El progreso es lento. El Departamento de Policía de Nueva York dijo que alienta a las personas a registrar sus bicicletas con el departamento y llamar al 911 si sus bicicletas son robadas. Pero el departamento es una organización enorme, con una inercia tremenda y poca comprensión de lo que requiere el trabajo moderno de entregas a domicilio. “Lo que hemos estado haciendo es conquistar precinto por precinto”, dijo Hildalyn Colón Hernández, a quien el Proyecto de Justicia para los Trabajadores trajo para gestionar las relaciones con la policía y la política. Colón Hernández, quien previamente trabajó en una fuerza de trabajo contra los fraudes en la construcción para la oficina de la fiscalía general de Manhattan, recordó un intercambio reciente en el que ella estaba presionando a un oficial para investigar el caso de una bicicleta robada y el oficial esencialmente dijo: “¿Cuál es la gran cosa? Es solo una bicicleta”. Colón Hernández le dio una explicación: primero, es su herramienta; si pierden esa herramienta, no trabajan mañana. Segundo, probablemente costó alrededor de $3,000 dólares. “Ese patrullero me miró de forma muy diferente”, dijo. “Fue como, ‘Espera. ¿Es esto un hurto mayor?’”.

Ella ha estado teniendo conversaciones como esta con toda la burocracia de la ciudad. Por ejemplo, el puente de la avenida Willis. Primero tuvo que hablar con los precintos en ambos lados del puente porque la ciudad divide la jurisdicción justo en el medio. Luego vinieron las cámaras, que los trabajadores se quejaron de que no servían, aunque había un letrero del Departamento de Policía de Nueva York que decía que el puente está bajo vigilancia las 24 horas, cuando iban a la policía a pedir los videos de sus asaltos, les respondían que dichos videos no existían. Pero las cámaras funcionaban bien; solo que estaban apuntando a los carros, no al sendero para bicicletas. Para cambiar eso, Colón Hernández tendrá que buscar a alguien en el Departamento de Transporte y explicarles por qué es urgentemente importante que cambien las cámaras en un puente.

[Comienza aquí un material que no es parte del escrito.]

Lemma skipBlock_sound i l j s :
  skipBlock canceled i l = Ok (j, s) -> exists b, l = b ++ star :: slash :: s /\ Uncommented b.
Proof.
  revert i; induction l as [|c l IH]; intros i H; [discriminate|]. cbn in H.
  destruct l as [|d l]; [discriminate|]. destruct (polled _ _); [discriminate|].
  destruct (_ && _) eqn:E.
  - bsplit. injection H as _ <-. subst. exists []. split; [reflexivity|constructor].
  - destruct (IH _ H) as (b & Hl & Hb). exists (c :: b). rewrite Hl. split; [reflexivity|].
    constructor; [|exact Hb]. intros (-> & Hd). rewrite Z.eqb_refl in E. cbn in E. bsplit.
    destruct b as [|x b]; cbn in Hd, Hl; [discriminate|]. congruence.
Qed.

Lemma skipString_sound q i l j s :
  skipString canceled q i l = Ok (j, s) -> exists b, l = b ++ q :: s /\ Quoted q b.
Proof.
  remember (length l) as n eqn:Hn. revert i l Hn.
  induction (lt_wf n) as [n _ IH]. intros i [|c l] Hn H; [discriminate|]. cbn in H.
  destruct (polled _ _); [discriminate|]. destruct (c =? backslash) eqn:Eb; bsplit.
  - destruct l as [|x l]; [discriminate|]. cbn in Hn.
    destruct (IH (length l) ltac:(lia) _ l eq_refl H) as (b & -> & Hb).
    exists (backslash :: x :: b). subst c. split; [reflexivity|]. by constructor.
  - destruct (c =? q) eqn:Eq; bsplit.
    + injection H as _ <-. subst. exists []. split; [reflexivity|constructor].
    + cbn in Hn. destruct (IH (length l) ltac:(lia) _ l eq_refl H) as (b & -> & Hb).
      exists (c :: b). split; [reflexivity|]. by constructor.
Qed.

Hypothesis never : forall i, canceled i = false.

Lemma polled_false i : polled canceled i = false.
Proof. unfold polled. rewrite never. apply andb_false_r. Qed.

Lemma skipBlock_complete i b s :
  Uncommented b -> exists j, skipBlock canceled i (b ++ star :: slash :: s) = Ok (j, s).
Proof.
  intros Hb. revert i; induction Hb as [|c b Hc Hb IH]; intros i.
  - cbn. rewrite polled_false. eauto.
  - cbn [app skipBlock]. rewrite polled_false. destruct (IH (i + 1)) as [j Hj].
    destruct (b ++ star :: slash :: s) as [|d l] eqn:E; [destruct b; discriminate|].
    destruct (_ && _) eqn:Ec; [|eauto]. bsplit. subst. exfalso. apply Hc. split; [reflexivity|].
    destruct b; cbn in *; congruence.
Qed.

Lemma skipString_complete q i b s :
  q <> backslash -> Quoted q b -> exists j, skipString canceled q i (b ++ q :: s) = Ok (j, s).
Proof.
  intros Hq Hb. revert i; induction Hb as [|x b Hb IH|c b Hc1 Hc2 Hb IH]; intros i; cbn; rewrite polled_false.
  - rewrite (proj2 (Z.eqb_neq _ _) Hq), Z.eqb_refl. eauto.
  - apply IH.
  - rewrite (proj2 (Z.eqb_neq _ _) Hc1), (proj2 (Z.eqb_neq _ _) Hc2). apply IH.
Qed.
End Loops.

(** ** Acceptance, one lexeme at a time *)
Definition accept (r : rules) (rest : list Z) (tokens : Z) (P : list token -> bool) : Prop :=
  exists ts, Lex r rest ts /\ tokens + Z.of_nat (length ts) <= MaxTokens /\ P ts = true.

Section Accept.
Context (r : rules) (canceled : Z -> bool).
Hypothesis never : forall i, canceled i = false.
Implicit Types (P : list token -> bool) (k : Z).

(** The first lexeme of a source has the class of its first bytes. *)
Ltac lex_inv H := inversion H; subst; try (exfalso; congruence).

Lemma accept_nil k P : k <= MaxTokens -> accept r [] k P <-> P [] = true.
Proof.
  intros Hk. split.
  - intros (ts & H & _ & HP). lex_inv H. exact HP.
  - intros HP. exists []. split; [constructor|]. cbn. split; [lia|exact HP].
Qed.

Lemma accept_space c tl k P :
  classify r c tl = Space -> accept r (c :: tl) k P <-> accept r tl k P.
Proof.
  intros Hc. split; intros (ts & H & Hk & HP); exists ts; (split; [|auto]).
  - lex_inv H. assumption.
  - by constructor.
Qed.

Lemma accept_line c tl i k P :
  classify r c tl = LineComment -> accept r (c :: tl) k P <-> accept r (snd (skipLine i tl)) k P.
Proof.
  intros Hc. split; intros (ts & H & Hk & HP); exists ts; (split; [|auto]).
  - lex_inv H. rewrite skipLine_app by assumption. assumption.
  - destruct (skipLine_spec i tl) as (b & s & -> & Hs & Hb & He). rewrite Hs in H.
    apply LexLine; assumption.
Qed.

Lemma accept_block c tl i k P :
  classify r c tl = BlockComment ->
  accept r (c :: tl) k P <->
  exists j s, skipBlock canceled i (drop 1 tl) = Ok (j, s) /\ accept r s k P.
Proof.
  intros Hc. split.
  - intros (ts & H & Hk & HP). lex_inv H.
    destruct (skipBlock_complete canceled never i b s) as [j Hj]; [assumption|].
    exists j, s. split; [exact Hj|]. exists ts. auto.
  - intros (j & s & Hj & ts & H & Hk & HP). exists ts. split; [|auto].
    apply skipBlock_sound in Hj as (b & Hl & Hb).
    assert (Htl : tl = star :: b ++ star :: slash :: s).
    { unfold classify in Hc. destruct tl as [|d tl]; cbn in Hl, Hc.
      - destruct b; discriminate.
      - assert ((d =? star) = true) as ->%Z.eqb_eq; [|rewrite drop_0 in Hl; congruence].
        destruct (isSpace r c), (hashComments r), (c =? 35), (c =? slash), (d =? slash), (d =? star),
          (isQuote c), (isWord r c); try discriminate; reflexivity. }
    subst tl. by apply LexBlock.
Qed.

Chávez y los Deliveryboys casi no van a las reuniones. Enfatizan su independencia y expresan su escepticismo de que alguien — la policía, los funcionarios de la ciudad, y en ocasiones incluso los Deliveristas — les ayudarán. Chávez se considera como un simple chico con una página de Facebook. Juan Solano, el tío de César y el más expresivo de los Deliveryboys, ve la distinción entre “política”, que es inútil, y lo que están haciendo, que es “organizar a nuestra gente” para ayudarse entre sí.

Ajche entiende la cautela. “En nuestros países, las organizaciones aparecen, prometen hacer cosas y nunca dan resultados”, dijo. Y no es que hayan tenido mucha ayuda de las instituciones aquí tampoco. Sin embargo, está palpablemente frustrado por la resistencia. “Yo pienso que si llegase a cambiar su mente, sería bueno. Pero tienen el potencial, porque ahí han hecho sus cosas, pero el nivel en el que ellos quedan, cuando ya no pueden pasar más, dicen no a los contactos con los políticos”.

Ajche señaló que a principios de este año los Deliveryboys le dijeron a sus seguidores que llenaran la aplicación digital de Relay con una acusación, que podían cortar y pegar, sobre el sistema de calificaciones de la compañía, las largas rutas y las propinas desaparecidas. “Los repartidores ya estamos cansados de tanta injusticia”, dijo, amenazando con “paros laborales sin previo aviso”.

“¡Es lo mismo que estamos tratando de hacer!”, dijo Ajche.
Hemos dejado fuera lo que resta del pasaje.